START RECORDED DATA

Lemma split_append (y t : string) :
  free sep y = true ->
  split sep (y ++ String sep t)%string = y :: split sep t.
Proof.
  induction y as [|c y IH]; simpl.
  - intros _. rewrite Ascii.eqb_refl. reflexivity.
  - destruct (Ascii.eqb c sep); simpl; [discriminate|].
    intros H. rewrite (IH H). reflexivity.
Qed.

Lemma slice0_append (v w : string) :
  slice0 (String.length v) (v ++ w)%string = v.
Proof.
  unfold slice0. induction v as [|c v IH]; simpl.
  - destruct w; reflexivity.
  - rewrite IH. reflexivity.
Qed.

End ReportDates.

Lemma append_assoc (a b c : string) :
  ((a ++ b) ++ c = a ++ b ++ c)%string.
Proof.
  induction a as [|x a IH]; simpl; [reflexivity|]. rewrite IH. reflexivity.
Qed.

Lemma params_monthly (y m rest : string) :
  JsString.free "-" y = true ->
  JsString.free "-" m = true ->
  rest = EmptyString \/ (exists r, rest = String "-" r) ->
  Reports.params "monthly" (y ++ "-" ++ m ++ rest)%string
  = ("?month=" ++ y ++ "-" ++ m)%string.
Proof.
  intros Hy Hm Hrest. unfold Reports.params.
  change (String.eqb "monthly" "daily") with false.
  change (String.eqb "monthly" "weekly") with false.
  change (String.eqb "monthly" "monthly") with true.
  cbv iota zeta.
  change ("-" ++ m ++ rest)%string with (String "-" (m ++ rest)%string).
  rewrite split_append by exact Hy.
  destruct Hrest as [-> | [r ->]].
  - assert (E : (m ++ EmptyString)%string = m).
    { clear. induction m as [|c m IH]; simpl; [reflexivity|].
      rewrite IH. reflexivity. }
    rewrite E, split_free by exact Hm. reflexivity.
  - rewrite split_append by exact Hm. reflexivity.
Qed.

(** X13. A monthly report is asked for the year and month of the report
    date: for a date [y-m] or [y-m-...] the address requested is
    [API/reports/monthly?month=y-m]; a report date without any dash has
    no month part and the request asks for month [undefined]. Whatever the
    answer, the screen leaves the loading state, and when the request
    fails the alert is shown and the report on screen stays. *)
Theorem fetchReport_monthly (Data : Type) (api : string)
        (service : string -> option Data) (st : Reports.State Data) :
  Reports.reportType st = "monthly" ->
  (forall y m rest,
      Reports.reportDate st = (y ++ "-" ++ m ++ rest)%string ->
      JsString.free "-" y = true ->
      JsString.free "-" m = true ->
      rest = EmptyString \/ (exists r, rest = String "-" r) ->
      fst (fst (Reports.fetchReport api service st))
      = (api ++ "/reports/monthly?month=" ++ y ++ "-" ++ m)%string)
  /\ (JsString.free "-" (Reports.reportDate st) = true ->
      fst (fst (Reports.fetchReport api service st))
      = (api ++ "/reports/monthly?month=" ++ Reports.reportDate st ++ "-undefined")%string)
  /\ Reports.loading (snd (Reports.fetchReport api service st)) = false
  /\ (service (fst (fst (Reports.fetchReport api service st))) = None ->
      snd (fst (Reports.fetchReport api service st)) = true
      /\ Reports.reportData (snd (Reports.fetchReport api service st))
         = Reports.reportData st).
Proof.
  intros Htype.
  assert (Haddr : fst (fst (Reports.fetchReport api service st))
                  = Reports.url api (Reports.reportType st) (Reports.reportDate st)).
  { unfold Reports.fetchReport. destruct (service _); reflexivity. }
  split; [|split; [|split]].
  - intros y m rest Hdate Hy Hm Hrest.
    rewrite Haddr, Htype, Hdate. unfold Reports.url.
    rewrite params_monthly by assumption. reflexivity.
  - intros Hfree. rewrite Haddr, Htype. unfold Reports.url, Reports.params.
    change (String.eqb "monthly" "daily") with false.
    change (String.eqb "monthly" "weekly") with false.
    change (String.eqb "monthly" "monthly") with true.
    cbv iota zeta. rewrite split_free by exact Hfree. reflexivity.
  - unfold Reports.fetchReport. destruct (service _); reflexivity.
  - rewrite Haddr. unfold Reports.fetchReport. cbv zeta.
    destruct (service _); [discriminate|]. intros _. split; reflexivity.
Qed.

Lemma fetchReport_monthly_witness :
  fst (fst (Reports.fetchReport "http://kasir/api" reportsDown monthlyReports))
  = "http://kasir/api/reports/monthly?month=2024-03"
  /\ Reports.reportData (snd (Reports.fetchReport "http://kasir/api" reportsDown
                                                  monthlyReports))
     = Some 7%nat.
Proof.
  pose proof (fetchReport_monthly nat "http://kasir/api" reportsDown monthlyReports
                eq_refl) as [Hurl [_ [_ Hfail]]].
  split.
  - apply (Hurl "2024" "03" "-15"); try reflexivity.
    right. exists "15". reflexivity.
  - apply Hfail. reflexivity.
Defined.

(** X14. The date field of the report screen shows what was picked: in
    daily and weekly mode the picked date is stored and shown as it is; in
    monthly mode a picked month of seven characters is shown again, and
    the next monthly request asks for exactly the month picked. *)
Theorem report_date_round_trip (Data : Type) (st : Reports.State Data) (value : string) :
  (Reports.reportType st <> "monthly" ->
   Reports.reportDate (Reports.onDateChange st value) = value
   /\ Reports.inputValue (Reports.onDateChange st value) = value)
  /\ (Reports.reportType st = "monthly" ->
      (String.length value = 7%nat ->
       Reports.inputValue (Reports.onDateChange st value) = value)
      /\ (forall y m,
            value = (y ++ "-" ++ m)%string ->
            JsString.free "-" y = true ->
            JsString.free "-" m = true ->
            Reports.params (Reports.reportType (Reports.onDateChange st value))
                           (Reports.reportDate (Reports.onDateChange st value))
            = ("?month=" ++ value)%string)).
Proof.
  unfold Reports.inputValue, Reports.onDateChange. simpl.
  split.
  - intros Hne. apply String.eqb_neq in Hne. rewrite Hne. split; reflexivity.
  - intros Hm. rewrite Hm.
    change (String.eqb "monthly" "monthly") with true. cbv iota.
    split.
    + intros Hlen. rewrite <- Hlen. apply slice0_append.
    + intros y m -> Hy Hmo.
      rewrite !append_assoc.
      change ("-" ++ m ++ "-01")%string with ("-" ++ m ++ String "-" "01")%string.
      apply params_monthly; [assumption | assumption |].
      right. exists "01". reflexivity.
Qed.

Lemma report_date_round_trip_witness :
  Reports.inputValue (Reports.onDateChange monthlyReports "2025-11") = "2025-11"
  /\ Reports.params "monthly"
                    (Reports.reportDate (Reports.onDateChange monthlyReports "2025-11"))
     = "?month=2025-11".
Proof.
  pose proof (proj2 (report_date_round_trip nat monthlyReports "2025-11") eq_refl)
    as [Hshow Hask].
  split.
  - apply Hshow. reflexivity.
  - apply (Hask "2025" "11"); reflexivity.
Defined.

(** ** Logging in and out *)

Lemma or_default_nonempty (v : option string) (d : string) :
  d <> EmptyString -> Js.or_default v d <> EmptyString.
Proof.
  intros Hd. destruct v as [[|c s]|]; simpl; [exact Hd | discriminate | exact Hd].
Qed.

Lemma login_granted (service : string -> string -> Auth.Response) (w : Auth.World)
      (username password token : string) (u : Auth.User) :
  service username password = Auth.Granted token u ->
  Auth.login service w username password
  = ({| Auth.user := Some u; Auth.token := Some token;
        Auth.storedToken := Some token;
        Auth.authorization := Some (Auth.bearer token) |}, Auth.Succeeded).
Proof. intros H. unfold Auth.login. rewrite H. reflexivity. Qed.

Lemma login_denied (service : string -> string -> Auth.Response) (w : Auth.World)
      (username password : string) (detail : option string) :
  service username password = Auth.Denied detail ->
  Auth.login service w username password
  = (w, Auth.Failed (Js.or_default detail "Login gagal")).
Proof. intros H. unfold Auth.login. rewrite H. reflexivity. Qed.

END RECORDED DATA

■ EXERCISE BRIEF:
No line may be skipped. Transcribe the listing above exactly.

■ ANSWER TO THIS TASK:
Lemma split_append (y t : string) :
  free sep y = true ->
  split sep (y ++ String sep t)%string = y :: split sep t.
Proof.
  induction y as [|c y IH]; simpl.
  - intros _. rewrite Ascii.eqb_refl. reflexivity.
  - destruct (Ascii.eqb c sep); simpl; [discriminate|].
    intros H. rewrite (IH H). reflexivity.
Qed.

Lemma slice0_append (v w : string) :
  slice0 (String.length v) (v ++ w)%string = v.
Proof.
  unfold slice0. induction v as [|c v IH]; simpl.
  - destruct w; reflexivity.
  - rewrite IH. reflexivity.
Qed.

End ReportDates.

Lemma append_assoc (a b c : string) :
  ((a ++ b) ++ c = a ++ b ++ c)%string.
Proof.
  induction a as [|x a IH]; simpl; [reflexivity|]. rewrite IH. reflexivity.
Qed.

Lemma params_monthly (y m rest : string) :
  JsString.free "-" y = true ->
  JsString.free "-" m = true ->
  rest = EmptyString \/ (exists r, rest = String "-" r) ->
  Reports.params "monthly" (y ++ "-" ++ m ++ rest)%string
  = ("?month=" ++ y ++ "-" ++ m)%string.
Proof.
  intros Hy Hm Hrest. unfold Reports.params.
  change (String.eqb "monthly" "daily") with false.
  change (String.eqb "monthly" "weekly") with false.
  change (String.eqb "monthly" "monthly") with true.
  cbv iota zeta.
  change ("-" ++ m ++ rest)%string with (String "-" (m ++ rest)%string).
  rewrite split_append by exact Hy.
  destruct Hrest as [-> | [r ->]].
  - assert (E : (m ++ EmptyString)%string = m).
    { clear. induction m as [|c m IH]; simpl; [reflexivity|].
      rewrite IH. reflexivity. }
    rewrite E, split_free by exact Hm. reflexivity.
  - rewrite split_append by exact Hm. reflexivity.
Qed.

(** X13. A monthly report is asked for the year and month of the report
    date: for a date [y-m] or [y-m-...] the address requested is
    [API/reports/monthly?month=y-m]; a report date without any dash has
    no month part and the request asks for month [undefined]. Whatever the
    answer, the screen leaves the loading state, and when the request
    fails the alert is shown and the report on screen stays. *)
Theorem fetchReport_monthly (Data : Type) (api : string)
        (service : string -> option Data) (st : Reports.State Data) :
  Reports.reportType st = "monthly" ->
  (forall y m rest,
      Reports.reportDate st = (y ++ "-" ++ m ++ rest)%string ->
      JsString.free "-" y = true ->
      JsString.free "-" m = true ->
      rest = EmptyString \/ (exists r, rest = String "-" r) ->
      fst (fst (Reports.fetchReport api service st))
      = (api ++ "/reports/monthly?month=" ++ y ++ "-" ++ m)%string)
  /\ (JsString.free "-" (Reports.reportDate st) = true ->
      fst (fst (Reports.fetchReport api service st))
      = (api ++ "/reports/monthly?month=" ++ Reports.reportDate st ++ "-undefined")%string)
  /\ Reports.loading (snd (Reports.fetchReport api service st)) = false
  /\ (service (fst (fst (Reports.fetchReport api service st))) = None ->
      snd (fst (Reports.fetchReport api service st)) = true
      /\ Reports.reportData (snd (Reports.fetchReport api service st))
         = Reports.reportData st).
Proof.
  intros Htype.
  assert (Haddr : fst (fst (Reports.fetchReport api service st))
                  = Reports.url api (Reports.reportType st) (Reports.reportDate st)).
  { unfold Reports.fetchReport. destruct (service _); reflexivity. }
  split; [|split; [|split]].
  - intros y m rest Hdate Hy Hm Hrest.
    rewrite Haddr, Htype, Hdate. unfold Reports.url.
    rewrite params_monthly by assumption. reflexivity.
  - intros Hfree. rewrite Haddr, Htype. unfold Reports.url, Reports.params.
    change (String.eqb "monthly" "daily") with false.
    change (String.eqb "monthly" "weekly") with false.
    change (String.eqb "monthly" "monthly") with true.
    cbv iota zeta. rewrite split_free by exact Hfree. reflexivity.
  - unfold Reports.fetchReport. destruct (service _); reflexivity.
  - rewrite Haddr. unfold Reports.fetchReport. cbv zeta.
    destruct (service _); [discriminate|]. intros _. split; reflexivity.
Qed.

Lemma fetchReport_monthly_witness :
  fst (fst (Reports.fetchReport "http://kasir/api" reportsDown monthlyReports))
  = "http://kasir/api/reports/monthly?month=2024-03"
  /\ Reports.reportData (snd (Reports.fetchReport "http://kasir/api" reportsDown
                                                  monthlyReports))
     = Some 7%nat.
Proof.
  pose proof (fetchReport_monthly nat "http://kasir/api" reportsDown monthlyReports
                eq_refl) as [Hurl [_ [_ Hfail]]].
  split.
  - apply (Hurl "2024" "03" "-15"); try reflexivity.
    right. exists "15". reflexivity.
  - apply Hfail. reflexivity.
Defined.

(** X14. The date field of the report screen shows what was picked: in
    daily and weekly mode the picked date is stored and shown as it is; in
    monthly mode a picked month of seven characters is shown again, and
    the next monthly request asks for exactly the month picked. *)
Theorem report_date_round_trip (Data : Type) (st : Reports.State Data) (value : string) :
  (Reports.reportType st <> "monthly" ->
   Reports.reportDate (Reports.onDateChange st value) = value
   /\ Reports.inputValue (Reports.onDateChange st value) = value)
  /\ (Reports.reportType st = "monthly" ->
      (String.length value = 7%nat ->
       Reports.inputValue (Reports.onDateChange st value) = value)
      /\ (forall y m,
            value = (y ++ "-" ++ m)%string ->
            JsString.free "-" y = true ->
            JsString.free "-" m = true ->
            Reports.params (Reports.reportType (Reports.onDateChange st value))
                           (Reports.reportDate (Reports.onDateChange st value))
            = ("?month=" ++ value)%string)).
Proof.
  unfold Reports.inputValue, Reports.onDateChange. simpl.
  split.
  - intros Hne. apply String.eqb_neq in Hne. rewrite Hne. split; reflexivity.
  - intros Hm. rewrite Hm.
    change (String.eqb "monthly" "monthly") with true. cbv iota.
    split.
    + intros Hlen. rewrite <- Hlen. apply slice0_append.
    + intros y m -> Hy Hmo.
      rewrite !append_assoc.
      change ("-" ++ m ++ "-01")%string with ("-" ++ m ++ String "-" "01")%string.
      apply params_monthly; [assumption | assumption |].
      right. exists "01". reflexivity.
Qed.

Lemma report_date_round_trip_witness :
  Reports.inputValue (Reports.onDateChange monthlyReports "2025-11") = "2025-11"
  /\ Reports.params "monthly"
                    (Reports.reportDate (Reports.onDateChange monthlyReports "2025-11"))
     = "?month=2025-11".
Proof.
  pose proof (proj2 (report_date_round_trip nat monthlyReports "2025-11") eq_refl)
    as [Hshow Hask].
  split.
  - apply Hshow. reflexivity.
  - apply (Hask "2025" "11"); reflexivity.
Defined.

(** ** Logging in and out *)

Lemma or_default_nonempty (v : option string) (d : string) :
  d <> EmptyString -> Js.or_default v d <> EmptyString.
Proof.
  intros Hd. destruct v as [[|c s]|]; simpl; [exact Hd | discriminate | exact Hd].
Qed.

Lemma login_granted (service : string -> string -> Auth.Response) (w : Auth.World)
      (username password token : string) (u : Auth.User) :
  service username password = Auth.Granted token u ->
  Auth.login service w username password
  = ({| Auth.user := Some u; Auth.token := Some token;
        Auth.storedToken := Some token;
        Auth.authorization := Some (Auth.bearer token) |}, Auth.Succeeded).
Proof. intros H. unfold Auth.login. rewrite H. reflexivity. Qed.

Lemma login_denied (service : string -> string -> Auth.Response) (w : Auth.World)
      (username password : string) (detail : option string) :
  service username password = Auth.Denied detail ->
  Auth.login service w username password
  = (w, Auth.Failed (Js.or_default detail "Login gagal")).
Proof. intros H. unfold Auth.login. rewrite H. reflexivity. Qed.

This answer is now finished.